In der wissenschaftlichen Stellungnahme der AHA heißt es, dass noch viele Lücken geschlossen werden müssen, bevor die Adipositasforschung ihren Weg in die klinische Praxis finden kann. Dasselbe gilt vielleicht auch für klinische Studien. Um die Lücken zwischen miteinander verbundenen klinischen Zuständen und SDOH-Faktoren wirklich zu schließen, beginnen Adipositas-bezogene Studien, ihren Blickwinkel zu erweitern. Es ist erfreulich, die Entwicklung hin zur Bewertung multidisziplinärer Endpunkte und zur Einführung patientenzentrierterer Studiendesigns zu beobachten.
Auf der Suche nach Lösungen sind dies Schritte in die richtige Richtung.

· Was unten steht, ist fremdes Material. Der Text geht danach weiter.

Lemma collect_results_mem rs edges e :
  collect_results rs = Some edges -> e ∈ edges -> exists l, Some l ∈ rs /\ e ∈ l.
Proof.
  revert edges. induction rs as [|[r|] rs IH]; intros edges; simpl; [by intros [= <-] ?%not_elem_of_nil|..|done].
  destruct (collect_results rs) as [t|] eqn:E; [|done]. intros [= <-] [H|H]%elem_of_app.
  - exists r. split; [constructor|done].
  - destruct (IH t eq_refl H) as (l & Hl & He). exists l. split; [by constructor|done].
Qed.

Lemma bridge_collection_spec sim db col th meth tr :
  let db' := outcome_db (bridge_collection_parallel sim db col th meth tr) in
  db_items db' = db_items db /\ db_relations db' = db_relations db /\
  db_view db' = db_view db /\ db_traversal_fails db' = db_traversal_fails db /\
  forall e, e ∈ db_resolved db' -> e ∈ db_resolved db \/
    exists it, it ∈ db_items db col /\ e_from e = item_id it /\ (th < e_score e)%Q.
Proof.
  unfold bridge_collection_parallel.
  destruct (collect_results _) as [edges|] eqn:Ec; cbn [outcome_db]; [|by repeat split; auto].
  unfold write_edges. destruct edges as [|e0 es]; [by repeat split; auto|].
  cbn [db_items db_relations db_view db_traversal_fails db_resolved db_set_resolved].
  repeat split; [].
  intros e He. apply elem_of_app in He as [He|He].
  - left. destruct tr; [by apply not_elem_of_nil in He|done].
  - right. destruct (collect_results_mem _ _ _ Ec He) as (l & Hl & Hel).
    apply list_elem_of_In, in_map_iff in Hl as (it & Hw & Hit).
    exists it. split; [by apply list_elem_of_In|].
    unfold bridge_worker in Hw. destruct (item_context db col it) as [[ctx pl] pids].
    destruct (BridgeFacts.process_item_shape _ _ _ _ _ _ _ _ _ Hw) as [_ HF].
    rewrite Forall_forall in HF. destruct (HF e Hel) as [(Hf & Hg & _) _].
    split; [done|]. by apply Qgtb_spec.
Qed.
Definition report_clusters_table : M PrettyTable :=
  let report := new_table
    ["Cluster"; "Version"; "Client ID"; "Refresh Offsets"; "Refresh Topics"; "Servers"] in
  names <- clusters;;
  names <- lift (py_iter names);;
  for_each names (fun report cluster =>
    cluster <- as_name cluster;;
    details <- cluster_details cluster;;
    row <- lift (cluster_row cluster details);;
    mret (add_row row report)) report.

Definition newline : string := String "010" "".

Definition report_clusters : M string :=
  report <- report_clusters_table;;
  s <- lift (get_string None report);;
  mret (String.append s newline).

(** The body of the loop of [report_topics], once the offsets are there. *)
Definition topic_row (self : BurrowClient) (topic : string) (details : json)
    : result (list json) :=
  (offsets <- py_iter details;
   let partitions := Z.of_nat (length offsets) in
   max_offset <- py_max offsets;
   min_offset <- py_min offsets;
   formatted <- rmapM (format_number self) offsets;
   let offsets_string := String.concat "," formatted in
   if verbose self then
     Ok [text topic; JInt partitions; text offsets_string]
   else
     (min_offset <- format_number self min_offset;
      max_offset <- format_number self max_offset;
      Ok [text topic; JInt partitions; text min_offset; text max_offset]))%result.

(** One turn of the loop of [report_topics]. *)
Definition report_topics_step (self : BurrowClient) (cluster : string)
    (report : PrettyTable) (topic : json) : M PrettyTable :=
  passes <- lift (match_topic self topic);;
  if negb passes then mret report else
  topic <- as_name topic;;
  details <- topic_details cluster topic;;
  row <- lift (topic_row self topic details);;
  mret (add_row row report).

Definition report_topics_table (cluster : string) : M PrettyTable :=
  self <- get_self;;
  let report := new_table
    (if verbose self then ["Topic"; "Partitions"; "Offsets"]
     else ["Topic"; "Partitions"; "Min Offset"; "Max Offset"]) in
  names <- topics cluster;;
  names <- lift (py_iter names);;
  for_each names (report_topics_step self cluster) report.

Definition report_topics (cluster : string) : M string :=
  report <- report_topics_table cluster;;
  s <- lift (get_string (Some "Topic") report);;
  mret (String.append s newline).

(** [d.items()] *)
Definition py_items (d : json) : result (list (string * json)) :=
  match d with
  | JObj fields => Ok fields
  | _ => Raise AttributeError
  end.

(** One row of [report_consumers], for one entry of a topic's list. *)
Definition consumer_detail_row (self : BurrowClient) (consumer topic : string)
    (detail : json) : M (list json) :=
  owner <- lift (py_get detail "owner" (JStr "?"));;
  lag <- lift (py_get detail "current-lag" (JStr "?"));;
  offset_data <- lift (py_get detail "offsets" (JArr []));;
  offset_data <- lift (py_iter offset_data);;
  offsets <- lift (rmapM (fun offset => py_get offset "offset" (JInt 0)) offset_data);;
  timestamps <- lift (rmapM (fun offset => py_get offset "timestamp" (JInt 0)) offset_data);;
  max_offset <- lift (py_max offsets);;
  min_offset <- lift (py_min offsets);;
  max_timestamp <- lift (py_max timestamps);;
  lag <- lift (format_number self lag);;
  min_offset <- lift (format_number self min_offset);;
  max_offset <- lift (format_number self max_offset);;
  timestamp <- lift (format_number self max_timestamp);;
  date <- lift (timestamp_to_date max_timestamp);;
  age <- timestamp_to_age max_timestamp;;
  mret [text consumer; text topic; owner; text lag; text min_offset; text max_offset;
        text timestamp; text date; text age].

Definition report_consumers_table (cluster : string) : M PrettyTable :=
  self <- get_self;;
  let report := new_table
    ["Consumer Group"; "Topic"; "Owner"; "Current Lag"; "Min Offset"; "Max Offset";
     "Timestamp"; "Date"; "Age"] in
  names <- consumers cluster;;
  names <- lift (py_iter names);;
  for_each names (fun report consumer =>
    passes <- lift (match_consumer self consumer);;
    if negb passes then mret report else
    consumer <- as_name consumer;;
    consumer_details <- consumer_details cluster consumer;;
    items <- lift (py_items consumer_details);;
    for_each items (fun report '(topic, details) =>
      passes <- lift (match_topic self (JStr topic));;
      if negb passes then mret report else
      details <- lift (py_iter details);;
      for_each details (fun report detail =>
        row <- consumer_detail_row self consumer topic detail;;
        mret (add_row row report)) report) report) report.

Definition report_consumers (cluster : string) : M string :=
  report <- report_consumers_table cluster;;
  s <- lift (get_string (Some "Consumer Group") report);;
  mret (String.append s newline).

(** What the loop over the partitions of a status snapshot accumulates. *)
Record tally : Type := mkTally {
  t_topics : list (scalar * Z);
  t_owners : list scalar;
  t_max_offset : json;
  t_max_timestamp : json
}.

Definition empty_tally : tally :=
  {| t_topics := []; t_owners := []; t_max_offset := JInt 0; t_max_timestamp := JInt 0 |}.

(** The body of the loop over [partitions] in [report_consumer_status]. *)
Definition tally_partition (self : BurrowClient) (acc : tally) (partition_data : json)
    : result tally :=
  (partition_stats <- get_partition_stats partition_data;
   passes <- match_topic self (st_topic partition_stats);
   if negb passes then Ok acc else
   let offset := st_offset partition_stats in
   let timestamp := st_timestamp partition_stats in
   let topic := st_topic partition_stats in
   let owner := st_owner partition_stats in
   above <- py_gt offset (t_max_offset acc);
   let max_offset := if above then offset else t_max_offset acc in
   above <- py_gt timestamp (t_max_timestamp acc);
   let max_timestamp := if above then timestamp else t_max_timestamp acc in
   topics <- (if truthy topic then
                (topic <- hashable topic; Ok (dict_count topic (t_topics acc)))
              else Ok (t_topics acc));
   owners <- (if truthy owner then
                (owner <- hashable owner; Ok (set_add owner (t_owners acc)))
              else Ok (t_owners acc));
   Ok {| t_topics := topics; t_owners := owners; t_max_offset := max_offset;
         t_max_timestamp := max_timestamp |})%result.

Fixpoint tally_partitions (self : BurrowClient) (acc : tally) (partitions : list json)
    : result tally :=
  match partitions with
  | [] => Ok acc
  | partition_data :: rest =>
      (acc <- tally_partition self acc partition_data; tally_partitions self acc rest)%result
  end.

Foto: Antonio_Diaz, Getty Images
Alessandra Vignola ist Präsidentin der Geschäftseinheit Cardiovascular & Metabolic bei Worldwide Clinical Trials. Sie verfügt über mehr als 30 Jahre Erfahrung in der pharmazeutischen und klinischen Forschung und hat therapeutisches Fachwissen in verschiedenen Indikationen, darunter Herz-Kreislauf, Endokrinologie, Magen-Darm, Leber, Immunologie, Hämatologie und Onkologie. Von Projektmanagement und strategischer Planung bis hin zu klinischen Abläufen und Geschäftsstrategien bringt sie eine Fülle von Fachwissen in ihre Arbeit bei Worldwide ein.
Alessandra begann ihre Karriere als Clinical Research Associate bei Bristol Myers Squibb, gefolgt von verschiedenen Positionen bei Pfizer, PPD und Thermo Fisher Scientific – zuletzt als Vice President, Metabolic & Liver Disease Area Lead. Sie hat einen Bachelor in Pharmazie-Biochemie von der Universidade de São Paulo und spricht fließend Englisch, Portugiesisch und Spanisch.